Fast detection of liver fibrosis with collagen-binding single-nanometer iron oxide nanoparticles via T 1 -weighted MRI

Abstract

SNIO–CBP, a single-nanometer iron oxide (SNIO) nanoparticle functionalized with a type I collagen-binding peptide (CBP), was developed as a T 1 -weighted MRI contrast agent with only endogenous elements for fast and noninvasive detection of liver fibrosis. SNIO–CBP exhibits 6.7-fold higher relaxivity compared to a molecular gadolinium-based collagen-binding contrast agent CM-101 on a per CBP basis at 4.7 T. Unlike most iron oxide nanoparticles, SNIO–CBP exhibits fast elimination from the bloodstream with a 5.7 min half-life, high renal clearance, and low, transient liver enhancement in healthy mice.

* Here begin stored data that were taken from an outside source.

(** X12. In a run that reaches the end of the script, the six data frames
    pickled are not the frames [pd.read_csv] returned but what
    [limit_to_one_model] and [limit_to_one_experiment] made of them: the
    reactions, atom mappings and metabolite mappings limited to model
    ["ecoli_RL2013_02"], the measured fluxes to that model and then to
    experiment ["WTEColi_113C80_U13C20_01"], the MS data and the tracers
    to that experiment. *)
Theorem generate_test_data_pickles_filtered_frames w tr w' :
  run h generate_test_data w = (tr, Ok tt, w') →
  ∃ filehandler raw_atomMappingReactions raw_modelReaction
    raw_atomMappingMetabolite raw_measuredFluxes raw_experimentalMS raw_tracer
    atomMappingReactions_data modelReaction_data atomMappingMetabolite_data
    model_measuredFluxes measuredFluxes_data experimentalMS_data tracer
    middle outputs,
    tr =
      [ Returned (Σ:=Σ) (pd_set_option "mode.chained_assignment" None) tt;
        Returned (Σ:=Σ) (open_ "test_data.obj" "wb") filehandler;
        Returned (Σ:=Σ)
          (pd_read_csv "data_stage02_isotopomer_atomMappingReactions2.csv")
          raw_atomMappingReactions;
        Returned (Σ:=Σ)
          (pd_read_csv "data_stage02_isotopomer_modelReactions.csv")
          raw_modelReaction;
        Returned (Σ:=Σ)
          (pd_read_csv "data_stage02_isotopomer_atomMappingMetabolites.csv")
          raw_atomMappingMetabolite;
        Returned (Σ:=Σ)
          (pd_read_csv "data_stage02_isotopomer_measuredFluxes.csv")
          raw_measuredFluxes;
        Returned (Σ:=Σ) (pd_read_csv "data-1604345289079.csv")
          raw_experimentalMS;
        Returned (Σ:=Σ) (pd_read_csv "data_stage02_isotopomer_tracers.csv")
          raw_tracer;
        Returned (Σ:=Σ)
          (limit_to_one_model raw_atomMappingReactions
             "mapping_id" "ecoli_RL2013_02")
          atomMappingReactions_data;
        Returned (Σ:=Σ)
          (limit_to_one_model raw_modelReaction "model_id" "ecoli_RL2013_02")
          modelReaction_data;
        Returned (Σ:=Σ)
          (limit_to_one_model raw_atomMappingMetabolite
             "mapping_id" "ecoli_RL2013_02")
          atomMappingMetabolite_data;
        Returned (Σ:=Σ)
          (limit_to_one_model raw_measuredFluxes "model_id" "ecoli_RL2013_02")
          model_measuredFluxes;
        Returned (Σ:=Σ)
          (limit_to_one_experiment model_measuredFluxes
             "experiment_id" "WTEColi_113C80_U13C20_01")
          measuredFluxes_data;
        Returned (Σ:=Σ)
          (limit_to_one_experiment raw_experimentalMS
             "experiment_id" "WTEColi_113C80_U13C20_01")
          experimentalMS_data;
        Returned (Σ:=Σ)
          (limit_to_one_experiment raw_tracer
             "experiment_id" "WTEColi_113C80_U13C20_01")
          tracer ] ++
      middle ++
      [ Returned (Σ:=Σ)
          (pickle_dump
             ([ PObj modelReaction_data; PObj atomMappingReactions_data;
                PStr biomass_function; PObj atomMappingMetabolite_data;
                PObj measuredFluxes_data; PObj experimentalMS_data;
                PObj tracer ] ++ outputs)
             filehandler) tt;
        Returned (Σ:=Σ) (close filehandler) tt ].
Proof.
  intros Hrun. run_to_end Hrun.
  do 14 eexists.
  lazymatch goal with
  | |- context [?t = _] =>
      lazymatch t with
      | _ :: _ => exists (take 11 (drop 15 t))
      end
  end.
  cbn. eexists. reflexivity.
Qed.
End ScriptMoreFacts.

We show that a dose of SNIO–CBP that is 2.5-fold lower than that for CM-101 has comparable imaging efficacy in rapid (within 15 min following intravenous injection) detection of hepatotoxin-induced liver fibrosis using T 1 -weighted MRI in a carbon tetrachloride–induced mouse liver injury model. We further demonstrate the applicability of SNIO–CBP in detecting liver fibrosis in choline-deficient L -amino acid-defined high-fat diet mouse model of nonalcoholic steatohepatitis. These results provide a platform with potential for the development of high relaxivity, gadolinium-free molecular MRI probes for characterizing chronic liver disease.